_Task prompt_: This exercise calls for the line with "A shallow embedding of [library/errata_tool_release.py].", the line with "(string * value)).", and all lines between them in the material below, output exactly and with no other lines.

------ Working data ------

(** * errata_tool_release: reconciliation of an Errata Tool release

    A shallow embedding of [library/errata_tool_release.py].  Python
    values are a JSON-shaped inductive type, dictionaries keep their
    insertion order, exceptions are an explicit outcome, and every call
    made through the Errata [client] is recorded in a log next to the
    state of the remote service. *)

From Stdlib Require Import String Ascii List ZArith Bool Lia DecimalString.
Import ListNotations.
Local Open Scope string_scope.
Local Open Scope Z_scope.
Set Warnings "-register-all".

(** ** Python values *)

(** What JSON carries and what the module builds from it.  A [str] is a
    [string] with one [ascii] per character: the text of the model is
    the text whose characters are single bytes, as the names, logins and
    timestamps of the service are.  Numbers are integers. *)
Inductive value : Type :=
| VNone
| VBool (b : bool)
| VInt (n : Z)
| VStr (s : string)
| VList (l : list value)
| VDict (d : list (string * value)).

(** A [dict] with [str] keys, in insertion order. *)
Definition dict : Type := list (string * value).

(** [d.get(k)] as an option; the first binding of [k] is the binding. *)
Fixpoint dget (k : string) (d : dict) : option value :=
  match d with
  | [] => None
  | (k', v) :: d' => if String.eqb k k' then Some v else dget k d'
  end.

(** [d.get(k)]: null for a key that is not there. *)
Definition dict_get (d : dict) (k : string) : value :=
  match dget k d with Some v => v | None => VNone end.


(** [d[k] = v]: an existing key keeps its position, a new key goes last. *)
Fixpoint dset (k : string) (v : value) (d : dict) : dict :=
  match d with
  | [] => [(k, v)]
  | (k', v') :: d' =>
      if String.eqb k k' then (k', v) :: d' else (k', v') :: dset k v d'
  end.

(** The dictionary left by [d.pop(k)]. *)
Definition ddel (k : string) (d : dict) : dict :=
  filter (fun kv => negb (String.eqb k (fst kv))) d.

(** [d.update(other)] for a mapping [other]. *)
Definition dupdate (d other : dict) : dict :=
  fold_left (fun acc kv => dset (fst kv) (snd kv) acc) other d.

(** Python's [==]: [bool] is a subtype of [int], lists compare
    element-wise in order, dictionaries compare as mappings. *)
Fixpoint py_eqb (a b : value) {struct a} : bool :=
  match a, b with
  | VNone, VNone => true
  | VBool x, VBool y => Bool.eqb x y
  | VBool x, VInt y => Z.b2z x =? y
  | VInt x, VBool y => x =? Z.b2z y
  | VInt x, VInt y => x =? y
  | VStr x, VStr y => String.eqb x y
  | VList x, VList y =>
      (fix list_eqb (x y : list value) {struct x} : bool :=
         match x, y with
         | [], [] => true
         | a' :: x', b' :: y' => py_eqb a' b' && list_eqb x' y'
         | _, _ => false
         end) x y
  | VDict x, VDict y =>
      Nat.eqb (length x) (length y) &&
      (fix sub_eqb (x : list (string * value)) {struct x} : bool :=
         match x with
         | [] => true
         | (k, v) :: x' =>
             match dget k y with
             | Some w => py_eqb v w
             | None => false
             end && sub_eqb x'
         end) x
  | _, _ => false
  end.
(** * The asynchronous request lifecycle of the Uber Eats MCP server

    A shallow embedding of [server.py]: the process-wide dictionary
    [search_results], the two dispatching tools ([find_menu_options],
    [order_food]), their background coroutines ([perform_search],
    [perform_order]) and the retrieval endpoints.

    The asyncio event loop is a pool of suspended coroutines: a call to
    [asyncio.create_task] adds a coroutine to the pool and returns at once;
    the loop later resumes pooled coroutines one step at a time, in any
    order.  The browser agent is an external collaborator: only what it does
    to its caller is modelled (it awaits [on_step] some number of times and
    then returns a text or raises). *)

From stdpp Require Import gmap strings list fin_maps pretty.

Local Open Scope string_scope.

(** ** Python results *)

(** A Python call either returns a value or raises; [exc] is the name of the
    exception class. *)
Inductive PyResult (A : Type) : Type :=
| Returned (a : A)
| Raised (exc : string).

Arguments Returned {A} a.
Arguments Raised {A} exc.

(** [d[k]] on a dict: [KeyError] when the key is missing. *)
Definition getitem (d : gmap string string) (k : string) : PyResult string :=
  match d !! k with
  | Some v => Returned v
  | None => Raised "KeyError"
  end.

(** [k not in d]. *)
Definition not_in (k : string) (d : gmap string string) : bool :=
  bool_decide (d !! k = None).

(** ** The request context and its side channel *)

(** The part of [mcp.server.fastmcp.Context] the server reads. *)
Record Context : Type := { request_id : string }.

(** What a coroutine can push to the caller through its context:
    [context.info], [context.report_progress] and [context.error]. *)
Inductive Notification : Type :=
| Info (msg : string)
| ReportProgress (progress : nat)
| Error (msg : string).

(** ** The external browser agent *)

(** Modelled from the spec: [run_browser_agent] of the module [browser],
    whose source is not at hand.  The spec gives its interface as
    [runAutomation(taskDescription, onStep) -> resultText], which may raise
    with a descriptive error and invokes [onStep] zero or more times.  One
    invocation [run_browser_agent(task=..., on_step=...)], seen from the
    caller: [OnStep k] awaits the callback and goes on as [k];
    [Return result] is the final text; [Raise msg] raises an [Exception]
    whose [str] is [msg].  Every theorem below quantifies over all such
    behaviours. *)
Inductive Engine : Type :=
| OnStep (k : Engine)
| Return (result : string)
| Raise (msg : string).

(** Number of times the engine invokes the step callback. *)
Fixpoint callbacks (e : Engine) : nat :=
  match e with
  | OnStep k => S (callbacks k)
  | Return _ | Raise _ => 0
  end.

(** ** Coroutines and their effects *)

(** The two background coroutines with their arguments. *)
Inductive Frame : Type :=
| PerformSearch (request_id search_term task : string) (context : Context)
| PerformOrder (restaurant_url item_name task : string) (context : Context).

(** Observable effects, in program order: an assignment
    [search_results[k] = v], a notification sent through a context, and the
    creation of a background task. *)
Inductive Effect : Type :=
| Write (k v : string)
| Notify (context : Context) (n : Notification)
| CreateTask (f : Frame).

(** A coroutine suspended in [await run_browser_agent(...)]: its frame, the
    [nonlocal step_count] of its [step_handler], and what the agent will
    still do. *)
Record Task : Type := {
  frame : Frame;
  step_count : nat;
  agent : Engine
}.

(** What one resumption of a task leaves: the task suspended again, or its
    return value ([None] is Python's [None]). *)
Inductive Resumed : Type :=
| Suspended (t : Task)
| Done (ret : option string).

------

_Response_:
    A shallow embedding of [library/errata_tool_release.py].  Python
    values are a JSON-shaped inductive type, dictionaries keep their
    insertion order, exceptions are an explicit outcome, and every call
    made through the Errata [client] is recorded in a log next to the
    state of the remote service. *)

From Stdlib Require Import String Ascii List ZArith Bool Lia DecimalString.
Import ListNotations.
Local Open Scope string_scope.
Local Open Scope Z_scope.
Set Warnings "-register-all".

(** ** Python values *)

(** What JSON carries and what the module builds from it.  A [str] is a
    [string] with one [ascii] per character: the text of the model is
    the text whose characters are single bytes, as the names, logins and
    timestamps of the service are.  Numbers are integers. *)
Inductive value : Type :=
| VNone
| VBool (b : bool)
| VInt (n : Z)
| VStr (s : string)
| VList (l : list value)
| VDict (d : list (string * value)).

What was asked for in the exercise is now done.